#### WHAT IS NEEDED:
Once the line with "if r =? 1 then Some (k, true)" is found in the data, output it and each following line exactly, up to and including the line with "objs : gmap", and nothing before or after.
+++ SOURCE RECORDS +++
(* ===== verification/Tls.v ===== *)
(** * The TLS socket ([src/net/socket_openssl.cc])

    The two branches of the conditional compilation differ only in the helpers at the top
    of the file.  They are the class [Tcp], with an instance for each branch: [posix_tcp]
    over the system calls of [Sockets] and [win_tcp] over the Winsock calls of
    [SocketsWin].  OpenSSL is a parameter, class [Ssl].  The theorems are about resources:
    the descriptor, the context and the connection object; they are proved against
    [TcpLaws], which both instances discharge. *)

From stdpp Require Import base numbers list option gmap strings.
From S2P Require Import Prelude FileSys Json Net Sockets SocketsWin.

Open Scope Z_scope.

(** ** OpenSSL *)

(** Contexts and connections are pointers; a constructor may return null. *)
Class Ssl (K : Type) := {
  SSL_CTX_new : K -> K * option Z;
  SSL_CTX_set_options : K -> Z -> Z -> K;
  SSL_CTX_free : K -> Z -> K;
  SSL_new : K -> Z -> K * option Z;
  SSL_free : K -> Z -> K;
  SSL_set_tlsext_host_name : K -> Z -> list Z -> K;
  SSL_set1_host : K -> Z -> list Z -> K;
  SSL_set_fd : K -> Z -> Z -> K;
  SSL_connect : K -> Z -> K * Z;
  SSL_get_error : K -> Z -> Z -> Z;
  SSL_write : K -> Z -> list Z -> K * Z;
  SSL_read : K -> Z -> nat -> K * Z * list Z;
  SSL_shutdown : K -> Z -> K }.

Definition SSL_ERROR_WANT_READ : Z := 2.
Definition SSL_ERROR_WANT_WRITE : Z := 3.
Definition SSL_OP_NO_COMPRESSION : Z := 131072.

(** What OpenSSL and the system own for the process: open descriptors, contexts and
    connection objects. *)
Record resources := mkRes { r_fds : gset Z; r_ctxs : gset Z; r_ssls : gset Z }.

Definition with_fd (fd : Z) (r : resources) : resources := mkRes ({[fd]} ∪ r_fds r) (r_ctxs r) (r_ssls r).
Definition with_ctx (c : Z) (r : resources) : resources := mkRes (r_fds r) ({[c]} ∪ r_ctxs r) (r_ssls r).
Definition with_ssl (s : Z) (r : resources) : resources := mkRes (r_fds r) (r_ctxs r) ({[s]} ∪ r_ssls r).
Definition without_fd (fd : Z) (r : resources) : resources := mkRes (r_fds r ∖ {[fd]}) (r_ctxs r) (r_ssls r).
Definition without_ctx (c : Z) (r : resources) : resources := mkRes (r_fds r) (r_ctxs r ∖ {[c]}) (r_ssls r).
Definition without_ssl (s : Z) (r : resources) : resources := mkRes (r_fds r) (r_ctxs r) (r_ssls r ∖ {[s]}).

(** Only the constructors and destructors change what is owned. *)
Class SslLaws (K : Type) `{Ssl K} := {
  owned : K -> resources;
  owned_CTX_new k :
    let '(k', c) := SSL_CTX_new k in
    match c with
    | None => owned k' = owned k
    | Some c => (c ∉ r_ctxs (owned k)) /\ owned k' = with_ctx c (owned k)
    end;
  owned_set_options k c o : owned (SSL_CTX_set_options k c o) = owned k;
  owned_CTX_free k c : owned (SSL_CTX_free k c) = without_ctx c (owned k);
  owned_new k c :
    let '(k', s) := SSL_new k c in
    match s with
    | None => owned k' = owned k
    | Some s => (s ∉ r_ssls (owned k)) /\ owned k' = with_ssl s (owned k)
    end;
  owned_free k s : owned (SSL_free k s) = without_ssl s (owned k);
  owned_tlsext k s h : owned (SSL_set_tlsext_host_name k s h) = owned k;
  owned_host k s h : owned (SSL_set1_host k s h) = owned k;
  owned_set_fd k s fd : owned (SSL_set_fd k s fd) = owned k;
  owned_ssl_connect k s : owned (SSL_connect k s).1 = owned k;
  owned_shutdown k s : owned (SSL_shutdown k s) = owned k }.

(** ** The helpers of the two branches *)

(** [tcp_socket] is given the loop's [fd] and returns it as the iteration leaves it, with
    whether the iteration is skipped.  [tcp_init] has the static pair of [InitWSA]. *)
Class Tcp (K A : Type) := {
  tcp_init : K -> option bool -> K * option bool * bool;
  tcp_getaddrinfo : K -> list Z -> list Z -> K * option (list A);
  tcp_socket : K -> A -> Z -> K * Z * bool;
  tcp_nonblock : K -> Z -> bool -> K;
  tcp_connect : K -> Z -> A -> K * Z;
  tcp_wait : K -> Z -> bool -> Z -> K * bool;
  tcp_close : K -> Z -> K }.

Class TcpLaws (K A : Type) `{SslLaws K, !Tcp K A} := {
  owned_init k w : owned (tcp_init k w).1.1 = owned k;
  owned_getaddrinfo k h p : owned (tcp_getaddrinfo k h p).1 = owned k;
  owned_socket k (a : A) fd :
    let '(k', fd', skip) := tcp_socket k a fd in
    if skip : bool then owned k' = owned k /\ (fd < 0 -> fd' < 0)
    else 0 <= fd' /\ (fd' ∉ r_fds (owned k)) /\ owned k' = with_fd fd' (owned k);
  owned_nonblock k fd nb : owned (tcp_nonblock k fd nb) = owned k;
  owned_connect k fd (a : A) : owned (tcp_connect k fd a).1 = owned k;
  owned_wait k fd w t : owned (tcp_wait k fd w t).1 = owned k;
  owned_close k fd : owned (tcp_close k fd) = without_fd fd (owned k) }.

Section Posix.
Context {K A : Type} `{Sys K A}.

Definition wait_fd (k : K) (fd : Z) (write : bool) (timeout_ms : Z) : K * bool :=
  let '(k, r, _) := sys_select k fd write (timeval timeout_ms) in (k, 0 <? r).

(** [set_nonblock] repeats the one of [socket_posix.cc]; nobody reads its result. *)
Definition posix_tcp : Tcp K A := {|
  tcp_init k w := (k, w, true);
  tcp_getaddrinfo := sys_getaddrinfo;
  tcp_socket k p _ := let '(k, fd) := sys_socket k p in (k, fd, fd <? 0);
  tcp_nonblock k fd nb := (set_nonblock k fd nb).1;
  tcp_connect k fd p := (sys_connect k fd p).1;
  tcp_wait := wait_fd;
  tcp_close := sys_close |}.

End Posix.

(** [select] with one set, as the Windows helper calls it: with no set of exceptions. *)
Class WinSelect (K : Type) := ws_select : K -> Z -> bool -> Z * Z -> K * Z.

Section Windows.
Context {K A : Type} `{Winsock K A, WinSelect K}.

Definition wait_fd_win (k : K) (fd : Z) (write : bool) (timeout_ms : Z) : K * bool :=
  let '(k, r) := ws_select k fd write (timeval timeout_ms) in (k, 0 <? r).

(** A socket is kept in an [int]. *)
Definition socket_win (k : K) (p : A) (fd : Z) : K * Z * bool :=
  match ws_socket k p with
  | (k, None) => (k, fd, true)
  | (k, Some s) => (k, i32 s, false)
  end.

(** [InitWSA] repeats the one of [socket_win.cc]. *)
Definition win_tcp : Tcp K A := {|
  tcp_init := InitWSA;
  tcp_getaddrinfo := ws_getaddrinfo;
  tcp_socket := socket_win;
  tcp_nonblock := ws_nonblock;
  tcp_connect k fd p := (ws_connect k fd p).1;
  tcp_wait := wait_fd_win;
  tcp_close := closesocket |}.

End Windows.

(** ** The secure socket *)

Record TlsSocketOpenSSL (K : Type) := mkTls {
  kernel : K; wsa : option bool; ctx_ : option Z; ssl_ : option Z; fd_ : Z }.
Arguments mkTls {K}. Arguments kernel {K}. Arguments wsa {K}.
Arguments ctx_ {K}. Arguments ssl_ {K}. Arguments fd_ {K}.

Section Tls.
Context {K A : Type} `{Tcp K A, Ssl K}.

(** The loop over the addresses: the descriptor, negative when there is none. *)
Fixpoint dial (k : K) (res : list A) (timeout_ms fd : Z) : K * Z :=
  match res with
  | [] => (k, fd)
  | p :: res =>
      let '(k, fd, skip) := tcp_socket k p fd in
      if skip : bool then dial k res timeout_ms fd
      else
        let k := tcp_nonblock k fd true in
        let '(k, c) := tcp_connect k fd p in
        let '(k, ok) := if c =? 0 then (k, true) else tcp_wait k fd true timeout_ms in
        if ok : bool then (tcp_nonblock k fd false, fd) else dial (tcp_close k fd) res timeout_ms (-1)
  end.

(** The members are null or live here. *)
Definition cleanup_fd (k : K) (c s : Z) (fd : Z) : K := tcp_close (SSL_CTX_free (SSL_free k s) c) fd.

(** The handshake; [None] is a loop still running. *)
Fixpoint handshake (fuel : nat) (k : K) (s fd timeout_ms : Z) : option (K * bool) :=
  match fuel with
  | O => None
  | S fuel =>
      let '(k, r) := SSL_connect k s in
      if r =? 1 then Some (k, true)
      else
        let e := SSL_get_error k s r in
        if e =? SSL_ERROR_WANT_READ then
          let '(k, ok) := tcp_wait k fd false timeout_ms in
          if ok then handshake fuel k s fd timeout_ms else Some (k, false)
        else if e =? SSL_ERROR_WANT_WRITE then
          let '(k, ok) := tcp_wait k fd true timeout_ms in
          if ok then handshake fuel k s fd timeout_ms else Some (k, false)
        else Some (k, false)
  end.
(* ===== verification/Threads.v ===== *)
(** * The session thread and the main thread ([adapters/stratum_runner.cc],
    [net/stratum_client.cc])

    [StratumRunner.v] takes a submission and a session as whole operations.  Here they are
    taken apart into the steps between which the other thread can run: [client_] and its
    socket are shared without the lock [mu_], which protects the runner's fields only.  The
    steps are functions, so a schedule can be evaluated; alone, the main thread's steps are
    the submission of [StratumRunner.v], and the session thread's the connect and the turns
    of its receive loop. *)

From stdpp Require Import base numbers list option gmap strings.
From S2P Require Import Prelude Json Adapters Net StratumRunner.

Open Scope Z_scope.

(** ** State *)

Inductive Tid := SessionThread | MainThread.
#[export] Instance Tid_eq_dec : EqDecision Tid.
Proof. solve_decision. Defined.

Inductive Fault :=
  | NullPointer      (* a call through a null [sock_] *)
  | UseAfterFree     (* a call on a destroyed socket *)
  | Overrun.         (* a socket that reports more bytes than it was given *)

(** [objs] are the sockets that live, by address; [client] is [client_] with its [sock_]. *)
Record Shared (K : Type) := mkShared {
  objs : gmap nat K; next_addr : nat; client : option (option nat); runner : StratumRunner; mu : option Tid }.
Arguments mkShared {K}. Arguments objs {K}. Arguments next_addr {K}. Arguments client {K}.
Arguments runner {K}. Arguments mu {K}.

(** Where a thread is in [sendJson]: before the test of [sock_], at the head of the loop,
    inside [send] on the object it has loaded. *)
Inductive SendPc (J : Type) := SendTest (j : J) | SendLoop (rest : list Z) | SendCall (p : nat) (rest : list Z).
Arguments SendTest {J}. Arguments SendLoop {J}. Arguments SendCall {J}.

(** Where the session thread is in [runLoop]. *)
Inductive SessionPc (J : Type) :=
  | SStart                                            (* line 48 *)
  | SLoop                                             (* line 50 *)
  | SDial (p : nat)                                   (* line 52, inside [sock_->connect] *)
  | SHello (pc : SendPc J) (rest : list J)            (* lines 63-74 *)
  | SRecv (line : list Z)                             (* line 79, before a byte *)
  | SRecvCall (p : nat) (line : list Z)               (* line 79, inside [recv] *)
  | SLine (line : list Z)                             (* lines 85-257 *)
  | SLocked (line : list Z)                           (* lines 85-257, holding the lock *)
  | SClose                                            (* line 259 *)
  | SEnd.
Arguments SStart {J}. Arguments SLoop {J}. Arguments SDial {J}. Arguments SHello {J}. Arguments SRecv {J}.
Arguments SRecvCall {J}. Arguments SLine {J}. Arguments SLocked {J}. Arguments SClose {J}. Arguments SEnd {J}.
+++
#### ANSWER BOX:
      if r =? 1 then Some (k, true)
      else
        let e := SSL_get_error k s r in
        if e =? SSL_ERROR_WANT_READ then
          let '(k, ok) := tcp_wait k fd false timeout_ms in
          if ok then handshake fuel k s fd timeout_ms else Some (k, false)
        else if e =? SSL_ERROR_WANT_WRITE then
          let '(k, ok) := tcp_wait k fd true timeout_ms in
          if ok then handshake fuel k s fd timeout_ms else Some (k, false)
        else Some (k, false)
  end.
(* ===== verification/Threads.v ===== *)
(** * The session thread and the main thread ([adapters/stratum_runner.cc],
    [net/stratum_client.cc])

    [StratumRunner.v] takes a submission and a session as whole operations.  Here they are
    taken apart into the steps between which the other thread can run: [client_] and its
    socket are shared without the lock [mu_], which protects the runner's fields only.  The
    steps are functions, so a schedule can be evaluated; alone, the main thread's steps are
    the submission of [StratumRunner.v], and the session thread's the connect and the turns
    of its receive loop. *)

From stdpp Require Import base numbers list option gmap strings.
From S2P Require Import Prelude Json Adapters Net StratumRunner.

Open Scope Z_scope.

(** ** State *)

Inductive Tid := SessionThread | MainThread.
#[export] Instance Tid_eq_dec : EqDecision Tid.
Proof. solve_decision. Defined.

Inductive Fault :=
  | NullPointer      (* a call through a null [sock_] *)
  | UseAfterFree     (* a call on a destroyed socket *)
  | Overrun.         (* a socket that reports more bytes than it was given *)

(** [objs] are the sockets that live, by address; [client] is [client_] with its [sock_]. *)
Record Shared (K : Type) := mkShared {
  objs : gmap nat K; next_addr : nat; client : option (option nat); runner : StratumRunner; mu : option Tid }.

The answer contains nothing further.